Em 1944, foi realizada uma campanha feita por Jurandir Baddini Rocha do Jornal Cruzeiro do Sul, para fazer uma comissão para homenagear o centenário de Monsenhor João Soares com a criação de um busto de bronze. Essa comissão teve uma grande participação da população destacando-se: prefeito José Fernal, Monsenhor Francisco Cangro, Jurandir Baddini da Rocha, Doracy Amaral, Conego Luiz Castanho de Almeida, Frei Tadeu Strunk, Comendador Pereira Inácio, Severino Pereira da Silva, Joaquina Cunto Scarpa, Luiz Pinto Thomaz, Aníbal Ferreira Prestes, entre muitos outros.
No dia 8 de março, as comemorações se iniciaram com a realização de uma missa na catedral celebrada por Dom Aguirre, seguido por uma romaria até seu tumulo no Cemitério da Saudade finalizado com um discurso de professor Renato Sêneca Fleury.
Às 8 horas da noite foi inaugurado na Praça Cel. Fernando Prestes o busto que foi confeccionado pelo escultor Ernesto Biancalana, com discursos do professor Jorge Moises Betti e do prefeito José Fernal. Esse busto tinha em sua base duas placas sendo a primeira com uma parte da pintura de Carlos de Servi, que citamos anteriormente, a segunda sobre com dizeres sobre homenagem do centenário e data da inauguração.
O local onde foi instalado o monumento é próximo aonde existia o relógio de sol, feito em Ipanema e que hoje se encontra na Uniso da Rodovia Raposo Tavares.
Durante a reforma da praça central em 1985, o busto foi realocado para a Rua Carlos Gomes, próximo a Rua Padre Luiz em frente ao jardim atrás da catedral. Em 2003 foi retirado novamente da praça por uma nova reforma, mas dessa vez só retornou para a praça em 2011.
Durante esse período, em 2004, houve a possibilidade de colocado entre as ruas da Penha e Monsenhor João Soares, mas os riscos de vandalismo e acidente, tornando a possibilidade inviável.
Retornando para praça recebeu uma nova placa sobre o centenário, mas não encontramos nenhuma informação sobre a placa com a pintura de Carlos de Servi que não foi recolocada.
O Arcebispo Dom Duarte Leopoldo e Silva que foi aluno de Monsenhor João Soares também erigiu um busto de bronze em sua homenagem o colocando no jardim do Seminário Central do Ipiranga em São Paulo, mas não conseguimos confirmar o atual paradeiro desse busto.

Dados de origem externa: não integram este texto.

(** X8. Extraction from a parsed document of a discovered file completes
    exactly when: the document is an object; [metadata], when present, is
    an object whose [component], when present, is an object;
    [components], when present, is an array of objects (or an empty str
    or empty object); and each component's [licenses], when present, is
    false-y or an array of objects. In every other case it raises. *)
Theorem extraction_completes_iff (rel : list string) (data : json) :
  (exists rs,
      extract_parsed (PurePath.join_parts SBOM_ROOT rel) data = Ok rs)
  <-> extractable data = true.
Proof.
  unfold extract_parsed, extractable, optional.
  destruct data as [| | | | | |m];
    try (split; [intros [rs H]; discriminate|discriminate]).
  cbn [Py.get bind].
  assert (Hc : forall pn pv pg,
             (exists rs,
                 (items <- Py.iter (match Py.lookup "components" m with
                                    | Some x => x
                                    | None => JArr []
                                    end) ;;
                  for_each (component_step
                              (PurePath.join_parts SBOM_ROOT rel) pn pv pg)
                           [] items) = Ok rs)
             <-> match Py.lookup "components" m with
                 | Some v => components_ok v
                 | None => true
                 end = true).
  { intros pn pv pg. destruct (Py.lookup "components" m) as [v|].
    - split.
      + intros [rs H]. destruct (components_ok v) eqn:E; [reflexivity|].
        destruct (components_not_ok_loop
                    (PurePath.join_parts SBOM_ROOT rel) pn pv pg v E)
          as [e He].
        rewrite He in H. discriminate.
      + intros H. destruct v as [| | | |s|items|kv]; try discriminate.
        * simpl in H. apply String.eqb_eq in H. subst s. simpl. eauto.
        * simpl. now apply components_ok_loop.
        * destruct kv; [|discriminate]. simpl. eauto.
    - split; [reflexivity|]. intros _. simpl. eauto. }
  destruct (Py.lookup "metadata" m) as [md|].
  - destruct md as [| | | | | |md];
      try (split; [intros [rs H]; discriminate|
                   rewrite andb_false_l; discriminate]).
    cbn [Py.get bind metadata_ok]. unfold optional.
    destruct (Py.lookup "component" md) as [mc|].
    + destruct mc as [| | | | | |mc];
        try (split; [intros [rs H]; discriminate|
                     rewrite andb_false_l; discriminate]).
      cbn [Py.get bind Py.is_dict]. rewrite andb_true_l. apply Hc.
    + cbn [Py.get bind Py.lookup]. rewrite andb_true_l. apply Hc.
  - cbn [Py.get bind Py.lookup]. rewrite andb_true_l. apply Hc.
Qed.

(* ---- the enumeration order ---- *)

Lemma permutation_filter {A : Type} (f : A -> bool) l1 l2 :
  Permutation l1 l2 -> Permutation (filter f l1) (filter f l2).
Proof.
  induction 1 as [|x l1 l2 _ IH|x y l|l1 l2 l3 _ IH1 _ IH2]; simpl.
  - constructor.
  - destruct (f x); [now constructor|exact IH].
  - destruct (f x), (f y); try apply Permutation_refl. apply perm_swap.
  - eapply perm_trans; eassumption.
Qed.

Lemma has_key_sort_key k x : has_key k x = true -> sort_key x = Some k.
Proof.
  unfold has_key. destruct (sort_key x) as [k'|]; [|discriminate].
  intros H. apply key_eqb_eq in H. now subst.
Qed.

Lemma filter_key_nil k l :
  ~ In (Some k) (map sort_key l) -> filter (has_key k) l = [].
Proof.
  induction l as [|x l IH]; simpl; [reflexivity|].
  intros H. destruct (has_key k x) eqn:E.
  - exfalso. apply H. left. now apply has_key_sort_key.
  - apply IH. tauto.
Qed.

Lemma filter_key_short k l :
  NoDup (map sort_key l) -> List.length (filter (has_key k) l) <= 1.
Proof.
  induction l as [|x l IH]; simpl; [lia|].
  intros H. inversion H as [|? ? Hnin Hnd]; subst.
  destruct (has_key k x) eqn:E; [|auto].
  apply has_key_sort_key in E. rewrite E in Hnin.
  rewrite (filter_key_nil _ _ Hnin). simpl. lia.
Qed.

Lemma filter_key_perm k l1 l2 :
  NoDup (map sort_key l1) -> Permutation l1 l2 ->
  filter (has_key k) l1 = filter (has_key k) l2.
Proof.
  intros Hnd Hp.
  pose proof (filter_key_short k l1 Hnd) as Hlen.
  pose proof (permutation_filter (has_key k) _ _ Hp) as Hpf.
  destruct (filter (has_key k) l1) as [|x [|y t]]; simpl in Hlen; [| |lia].
  - now apply Permutation_nil in Hpf.
  - now apply Permutation_length_1_inv in Hpf.
Qed.

Lemma tree_like_perm rglob1 rglob2 :
  Permutation rglob1 rglob2 -> tree_like rglob1 = true ->
  tree_like rglob2 = true.
Proof.
  unfold tree_like. rewrite !forallb_forall. intros Hp H x Hx.
  apply H. eapply Permutation_in; [apply Permutation_sym, Hp|exact Hx].
Qed.

Lemma aggregated_perm rglob1 rglob2 :
  Permutation rglob1 rglob2 ->
  Permutation (aggregated (find_sbom_files SBOM_ROOT rglob1))
              (aggregated (find_sbom_files SBOM_ROOT rglob2)).
Proof.
  intros Hp. unfold aggregated, find_sbom_files.
  apply Permutation_flat_map, Permutation_map.
  now apply permutation_filter.
Qed.

(** X9. The order in which the files are enumerated does not reach the
    output when no two records share a sort key: two runs over the same
    files of the SBOM shape, enumerated in different orders, complete
    and write the same bytes. (With equal keys the order of the tied
    records follows the enumeration.) *)
Theorem enumeration_order_is_irrelevant (w1 w2 : world)
    (rglob1 rglob2 : list dir_entry)
    (Hroot1 : sbom_root w1 = Some rglob1)
    (Hroot2 : sbom_root w2 = Some rglob2)
    (Hperm : Permutation rglob1 rglob2)
    (Hlike : tree_like rglob1 = true)
    (Hdistinct :
       NoDup (map sort_key (aggregated (find_sbom_files SBOM_ROOT rglob1)))) :
  exists w1' w2' sorted,
    main w1 = Some (w1', Normal)
    /\ main w2 = Some (w2', Normal)
    /\ emitted w1 = Some sorted /\ emitted w2 = Some sorted
    /\ output_file w1' = Some (json_dump sorted)
    /\ output_file w2' = output_file w1'.
Proof.
  pose proof (tree_like_perm _ _ Hperm Hlike) as Hlike2.
  destruct (tree_like_files _ Hlike) as [Hnr1 Hk1].
  destruct (tree_like_files _ Hlike2) as [Hnr2 Hk2].
  destruct (list_sort_keyed _ Hk1) as [s1 Hs1].
  destruct (list_sort_keyed _ Hk2) as [s2 Hs2].
  pose proof (main_cases w1) as M1. pose proof (main_cases w2) as M2.
  rewrite Hroot1, Hnr1, Hs1 in M1. rewrite Hroot2, Hnr2, Hs2 in M2.
  destruct M1 as [l1 M1], M2 as [l2 M2].
  assert (Heq : s1 = s2).
  { pose proof (list_sort_stable_sort _ _ Hs1) as (Hp1 & Hso1 & Hf1).
    pose proof (list_sort_stable_sort _ _ Hs2) as (Hp2 & Hso2 & Hf2).
    pose proof (aggregated_perm _ _ Hperm) as Hagg.
    apply stable_sort_unique_aux; auto.
    - rewrite Forall_forall in *. intros x Hx. apply Hk1.
      eapply Permutation_in; [apply Permutation_sym, Hp1|exact Hx].
    - eapply perm_trans; [apply Permutation_sym, Hp1|].
      eapply perm_trans; [exact Hagg|exact Hp2].
    - intros k. rewrite Hf1, Hf2. now apply filter_key_perm. }
  subst s2. eexists. eexists. exists s1.
  split; [exact M1|]. split; [exact M2|].
  unfold emitted. rewrite Hroot1, Hroot2, Hnr1, Hnr2, Hs1, Hs2.
  repeat split.
Qed.
(** * Further properties of the router *)

(** ** NewRouter and its options *)

Lemma applyOptions_fields (options : list RouterOption) :
  forall r0,
  history (foldl applyOption r0 options)
  = match lastWithHistory options with
    | Some n => n mod uint_modulus
    | None => history r0
    end
  /\ defaultPage (foldl applyOption r0 options)
     = match lastWithDefaultPage options with
       | Some page => page
       | None => defaultPage r0
       end
  /\ ctx (foldl applyOption r0 options)
     = match lastWithContext options with
       | Some c => c
       | None => ctx r0
       end.
Proof.
  induction options as [| o rest IH]; intros r0; simpl.
  - auto.
  - destruct (IH (applyOption r0 o)) as (Hh & Hd & Hc).
    rewrite Hh, Hd, Hc.
    destruct (lastWithHistory rest), (lastWithDefaultPage rest),
      (lastWithContext rest), o; auto.
Qed.

(** X1.  A new router has an empty history whatever its options are; its
    limit, default page and context are those of the last [WithHistory],
    [WithDefaultPage] and [WithContext] option, and 10, nil and the
    background context where there is no such option. *)
Theorem NewRouter_last_option_wins (options : list RouterOption) :
  pageHistory (NewRouter options) = []
  /\ history (NewRouter options)
     = match lastWithHistory options with
       | Some n => n mod uint_modulus
       | None => DefaultHistory
       end
  /\ defaultPage (NewRouter options)
     = match lastWithDefaultPage options with
       | Some page => page
       | None => None
       end
  /\ ctx (NewRouter options)
     = match lastWithContext options with
       | Some c => c
       | None => Background
       end.
Proof.
  split; [apply NewRouter_pageHistory |].
  apply (applyOptions_fields options (mkRouter Background None DefaultHistory [])).
Qed.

Na década de 40, Sorocaba ganhou o Grupo Escolar “Monsenhor João Soares” na Avenida General Carneiro, atualmente o grupo escolar se tornou uma escola estadual com uma nova localização na Vila Lucy com fundos para Avenida Afonso Vergueiro.
Curiosidade 1: Conta-se que o monsenhor recebeu um envelope fechado de uma doação referente a um batismo de uma criança rica e que colocou no bolso , sendo depois abordado por uma pobre mulher que ali pedia ajuda. Na hora entregou o envelope tinha. Assustada com a pequena fortuna que tinha dentro do envelope, a pedinte quis devolver para ele, que recusou a devolução e nem quis saber quanto havia, pois não tinha feito por engano.
Curiosidade 2: Em 2013, durante uma reforma na Escola Estadual Júlio Prestes de Albuquerque (Estadão), foi encontrado a lápide de Francisca Amália do Amaral, mãe de Monsenhor João Soares no porão. Segundo a história levantada pelo Jornal Cruzeiro do Sul, é que Francisca foi enterrada no Convento Santa Clara, mas sua lápide foi encoberta por uma camada de piso que só foi descoberto na demolição do convento. Foi levado para o Museu Histórico na Rua Padre Luiz, mas com o posterior fechamento do museu todo seu conteúdo foi encaixotado e guardado no porão dessa escola. O diretor do museu, na época, era o professor Renato Sêneca de Sá Fleury, que lecionava no Estadão. Supõe-se que este seja o motivo para ter levado todo o material do museu para o porão da escola. Quando o museu foi reaberto e retiraram todo material para o casarão de Quinzinho de Barros, a lápide deve ter ficado para trás. Na reportagem cita que a lápide foi destinada ao Museu Arquidiocesano de Arte Sacra de Sorocaba.
Curiosidade 3: O primogênito da família Soares do Amaral, José Manoel , comerciante de animais, comprou uma casa ao lado do futuro Sorocaba Clube e foi moradia da família Amaral por muito tempo, depois foi demolida para a construção do sobrado em que morou o prefeito Alcino de Oliveira Rosa e atualmente se encontra parcialmente demolida, restando apenas a fachada de frente com a Rua São Bento.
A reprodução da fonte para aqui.